Bloomberg — Parte da população de alta renda do Reino Unido, desde bilionários estrangeiros até banqueiros da cidade de Londres, tem procurado proteger seu patrimônio depois que o primeiro-ministro Rishi Sunak surpreendeu o país ao convocar uma eleição.

Alguns estão fazendo investimentos, pagando contas que podem aumentar em breve ou deixando totalmente o país, de acordo com entrevistas com mais de duas dúzias de pessoas que possuem alto patrimônio, que pediram para não serem identificados, e consultores de patrimônio.

Tanto o Partido Conservador, que atualmente ocupa no poder, quanto a oposição do Partido Trabalhista se comprometeram a eliminar o tratamento fiscal preferencial para residentes não domiciliados, também conhecidos como non-doms, e estrangeiros ricos que vivem no Reino Unido.

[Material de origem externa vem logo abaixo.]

(** From "Set up the IPP header" to the call of [printer_status]: [true] when
    the printer has taken the job. *)
Definition talk (e : penv) (id : Z) (req : printreq) (doc : bytes) : M pthread bool :=
  let* pn := gets t_name in
  let* i := locally (ipp_header pn id req) (e_ibuf e) in
  let ilen := i.1 in
  let text := Z.testbit (rq_flags req) 0 in
  let extra := if text then 1 else 0 in
  let* h := locally (http_header pn (Z.of_nat (length doc) + Z.of_nat ilen + extra)) (e_hbuf e) in
  let hlen := h.1 in
  let* nw := send (take hlen h.2 ++ take ilen i.2) in
  if negb (nw =? Z.of_nat (hlen + ilen)) then ret false
  else
    let* ok := (if text then let* nw := send [8] in ret (nw =? 1) else ret true) in
    if negb ok then ret false
    else
      let* ok := send_doc (S (length doc)) (e_read e) doc in
      if negb ok then ret false
      else
        let* n := gets t_net in
        let* r := locally (status_loop (e_more e) (e_fuel e) id) (mk_pstat (e_bp e) n) in
        modify (t_set_net (p_net r.2)) ;;;
        ret r.1.

(** The body of the loop once the job at [jp] is taken. *)
Definition print_job (e : penv) (jp : addr) : M pthread verdict :=
  die_if (negb (e_jobfile e)) "can't update job file" ;;;
  on_queue update_jobno ;;;
  let* again := gets t_reread in
  (if again : bool then
     modify (t_set_reread false) ;;; init_printer (e_printaddr e)
   else skip) ;;;
  let* j := on_queue (load jp) in
  let name := job_path DATADIR (jobid j) in
  let* fs := gets t_files in
  match (if e_open e then fs !! name else None) with
  | None => on_queue (free_job jp) ;;; ret Canceled
  | Some doc =>
      if negb (e_fstat e) then on_queue (free_job jp) ;;; ret Canceled
      else
        let* done := (if negb (e_connect e) then ret false else talk e (jobid j) (j_req j) doc) in
        if done : bool then
          modify (fun t => t_set_files (delete (job_path REQDIR (jobid j)) (delete name (t_files t))) t) ;;;
          on_queue (free_job jp) ;;;
          ret Printed
        else on_queue (replace_job jp) ;;; ret Deferred
  end.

O líder trabalhista Keir Starmer tem planos adicionais para taxar os ricos e as pesquisas mostram que seu partido está mais de 20 pontos percentuais à frente.

PUBLICIDADE

“Os clientes que antes hesitavam investir fora do Reino Unido entraram em pânico”, disse David Lesperance, consultor tributário e de imigração para os ultrarricos, com sede na Polônia, sobre a convocação de Sunak para a votação de 4 de julho. Ele “puxou o pino da granada eleitoral”.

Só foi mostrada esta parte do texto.